- [Work task]
Report, from the records below, every line where the word "Definition" appears.

- [Dataset excerpts]
--------

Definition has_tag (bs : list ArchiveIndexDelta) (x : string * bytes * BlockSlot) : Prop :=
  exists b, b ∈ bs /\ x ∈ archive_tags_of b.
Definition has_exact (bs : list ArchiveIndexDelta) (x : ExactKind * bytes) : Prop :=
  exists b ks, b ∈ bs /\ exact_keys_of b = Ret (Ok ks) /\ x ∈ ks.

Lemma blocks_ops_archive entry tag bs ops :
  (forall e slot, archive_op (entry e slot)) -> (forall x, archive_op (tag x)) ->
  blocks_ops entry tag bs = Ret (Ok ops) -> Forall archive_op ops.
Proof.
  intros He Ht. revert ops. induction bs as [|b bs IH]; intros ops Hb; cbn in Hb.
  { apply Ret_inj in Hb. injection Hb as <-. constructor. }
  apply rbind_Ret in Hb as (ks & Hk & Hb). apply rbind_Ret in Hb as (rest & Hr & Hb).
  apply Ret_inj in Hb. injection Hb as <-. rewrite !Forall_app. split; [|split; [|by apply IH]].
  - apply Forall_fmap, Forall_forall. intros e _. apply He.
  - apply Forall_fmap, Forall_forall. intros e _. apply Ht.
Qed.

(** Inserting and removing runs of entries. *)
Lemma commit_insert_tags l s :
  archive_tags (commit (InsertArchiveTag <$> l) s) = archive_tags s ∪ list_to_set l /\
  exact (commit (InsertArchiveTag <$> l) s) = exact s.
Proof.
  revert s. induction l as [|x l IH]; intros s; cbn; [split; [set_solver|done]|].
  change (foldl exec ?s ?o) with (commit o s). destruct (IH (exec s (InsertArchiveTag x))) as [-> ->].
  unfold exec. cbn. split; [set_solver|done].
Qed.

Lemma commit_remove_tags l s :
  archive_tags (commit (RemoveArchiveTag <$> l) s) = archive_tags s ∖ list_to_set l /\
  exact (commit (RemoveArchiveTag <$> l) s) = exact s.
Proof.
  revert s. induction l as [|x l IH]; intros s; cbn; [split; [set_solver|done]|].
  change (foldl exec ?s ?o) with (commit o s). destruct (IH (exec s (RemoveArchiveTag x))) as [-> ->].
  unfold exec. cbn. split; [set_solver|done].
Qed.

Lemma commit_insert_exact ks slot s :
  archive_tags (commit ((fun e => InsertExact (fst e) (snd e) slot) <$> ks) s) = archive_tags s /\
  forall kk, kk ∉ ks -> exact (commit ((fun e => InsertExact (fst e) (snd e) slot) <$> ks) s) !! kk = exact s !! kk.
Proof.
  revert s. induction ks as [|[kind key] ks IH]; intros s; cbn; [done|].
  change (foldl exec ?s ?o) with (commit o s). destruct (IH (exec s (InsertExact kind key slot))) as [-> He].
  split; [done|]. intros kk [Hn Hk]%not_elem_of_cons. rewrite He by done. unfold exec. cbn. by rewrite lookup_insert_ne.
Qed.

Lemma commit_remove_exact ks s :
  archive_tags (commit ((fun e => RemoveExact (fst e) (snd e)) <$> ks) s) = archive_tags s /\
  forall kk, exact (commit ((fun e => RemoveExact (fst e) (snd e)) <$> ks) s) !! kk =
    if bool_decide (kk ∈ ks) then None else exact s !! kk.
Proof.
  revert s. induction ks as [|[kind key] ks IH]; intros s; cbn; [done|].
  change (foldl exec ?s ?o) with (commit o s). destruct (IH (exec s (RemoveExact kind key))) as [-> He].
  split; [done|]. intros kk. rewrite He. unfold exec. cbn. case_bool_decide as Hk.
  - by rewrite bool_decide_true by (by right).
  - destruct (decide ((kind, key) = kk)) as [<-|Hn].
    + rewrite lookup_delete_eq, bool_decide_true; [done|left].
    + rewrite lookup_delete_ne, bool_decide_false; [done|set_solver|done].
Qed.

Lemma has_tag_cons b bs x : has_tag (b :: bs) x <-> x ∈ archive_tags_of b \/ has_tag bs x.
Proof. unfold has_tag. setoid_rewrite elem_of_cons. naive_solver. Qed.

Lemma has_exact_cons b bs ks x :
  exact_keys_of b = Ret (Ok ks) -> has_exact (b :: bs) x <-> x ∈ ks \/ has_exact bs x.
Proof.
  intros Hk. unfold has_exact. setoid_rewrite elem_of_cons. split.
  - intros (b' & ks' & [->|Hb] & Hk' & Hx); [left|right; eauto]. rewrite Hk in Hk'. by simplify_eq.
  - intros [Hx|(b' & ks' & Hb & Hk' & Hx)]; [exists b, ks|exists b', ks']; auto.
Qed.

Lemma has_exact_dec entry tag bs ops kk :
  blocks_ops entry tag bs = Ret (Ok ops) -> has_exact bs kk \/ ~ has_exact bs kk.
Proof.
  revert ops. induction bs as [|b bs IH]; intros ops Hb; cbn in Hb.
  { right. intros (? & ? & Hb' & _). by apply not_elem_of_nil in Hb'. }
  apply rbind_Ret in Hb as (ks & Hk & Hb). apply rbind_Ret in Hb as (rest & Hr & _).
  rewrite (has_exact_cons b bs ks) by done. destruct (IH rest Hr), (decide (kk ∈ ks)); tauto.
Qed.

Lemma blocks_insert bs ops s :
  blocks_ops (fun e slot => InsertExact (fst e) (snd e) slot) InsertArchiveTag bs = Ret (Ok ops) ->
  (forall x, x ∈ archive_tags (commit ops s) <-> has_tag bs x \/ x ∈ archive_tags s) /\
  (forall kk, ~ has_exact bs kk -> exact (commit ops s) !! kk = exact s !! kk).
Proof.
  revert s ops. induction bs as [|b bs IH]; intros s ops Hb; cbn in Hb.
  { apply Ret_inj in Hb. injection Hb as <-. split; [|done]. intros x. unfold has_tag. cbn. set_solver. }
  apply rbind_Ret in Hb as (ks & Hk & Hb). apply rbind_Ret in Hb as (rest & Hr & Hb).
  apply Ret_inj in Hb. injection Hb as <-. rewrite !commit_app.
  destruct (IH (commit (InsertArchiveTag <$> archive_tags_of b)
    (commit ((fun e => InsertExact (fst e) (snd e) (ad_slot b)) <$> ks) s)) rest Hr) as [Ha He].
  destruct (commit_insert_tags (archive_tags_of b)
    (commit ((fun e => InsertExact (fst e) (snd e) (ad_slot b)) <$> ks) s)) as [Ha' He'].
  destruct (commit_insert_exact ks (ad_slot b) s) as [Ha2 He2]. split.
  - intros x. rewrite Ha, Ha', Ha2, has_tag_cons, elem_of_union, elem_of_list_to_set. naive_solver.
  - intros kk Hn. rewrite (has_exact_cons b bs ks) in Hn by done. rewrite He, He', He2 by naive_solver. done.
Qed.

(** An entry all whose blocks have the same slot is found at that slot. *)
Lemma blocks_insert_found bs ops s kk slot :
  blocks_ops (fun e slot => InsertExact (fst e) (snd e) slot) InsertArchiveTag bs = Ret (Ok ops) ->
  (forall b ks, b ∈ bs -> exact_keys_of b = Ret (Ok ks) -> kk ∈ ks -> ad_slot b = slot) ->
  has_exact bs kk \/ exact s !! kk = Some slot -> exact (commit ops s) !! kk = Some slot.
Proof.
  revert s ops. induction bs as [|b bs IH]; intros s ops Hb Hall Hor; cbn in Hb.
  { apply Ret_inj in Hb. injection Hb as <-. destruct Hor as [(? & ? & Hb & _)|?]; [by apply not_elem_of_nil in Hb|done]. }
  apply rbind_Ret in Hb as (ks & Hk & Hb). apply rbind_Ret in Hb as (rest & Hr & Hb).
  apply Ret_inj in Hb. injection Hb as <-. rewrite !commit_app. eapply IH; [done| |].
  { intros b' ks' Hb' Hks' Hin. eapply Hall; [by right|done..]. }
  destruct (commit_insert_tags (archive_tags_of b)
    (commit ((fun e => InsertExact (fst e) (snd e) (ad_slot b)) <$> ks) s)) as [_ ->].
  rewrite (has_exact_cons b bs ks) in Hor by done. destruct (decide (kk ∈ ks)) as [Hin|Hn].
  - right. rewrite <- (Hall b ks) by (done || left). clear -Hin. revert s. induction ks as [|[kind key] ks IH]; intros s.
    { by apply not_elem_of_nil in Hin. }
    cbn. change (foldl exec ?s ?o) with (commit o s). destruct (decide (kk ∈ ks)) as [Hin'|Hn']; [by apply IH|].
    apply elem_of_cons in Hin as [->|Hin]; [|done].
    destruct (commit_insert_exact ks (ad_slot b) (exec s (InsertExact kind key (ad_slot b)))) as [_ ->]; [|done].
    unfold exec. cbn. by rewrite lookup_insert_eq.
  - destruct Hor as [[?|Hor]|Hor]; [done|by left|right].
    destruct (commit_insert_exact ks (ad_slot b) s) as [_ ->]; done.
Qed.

--------

- [Solution to this problem]
Definition has_tag (bs : list ArchiveIndexDelta) (x : string * bytes * BlockSlot) : Prop :=
Definition has_exact (bs : list ArchiveIndexDelta) (x : ExactKind * bytes) : Prop :=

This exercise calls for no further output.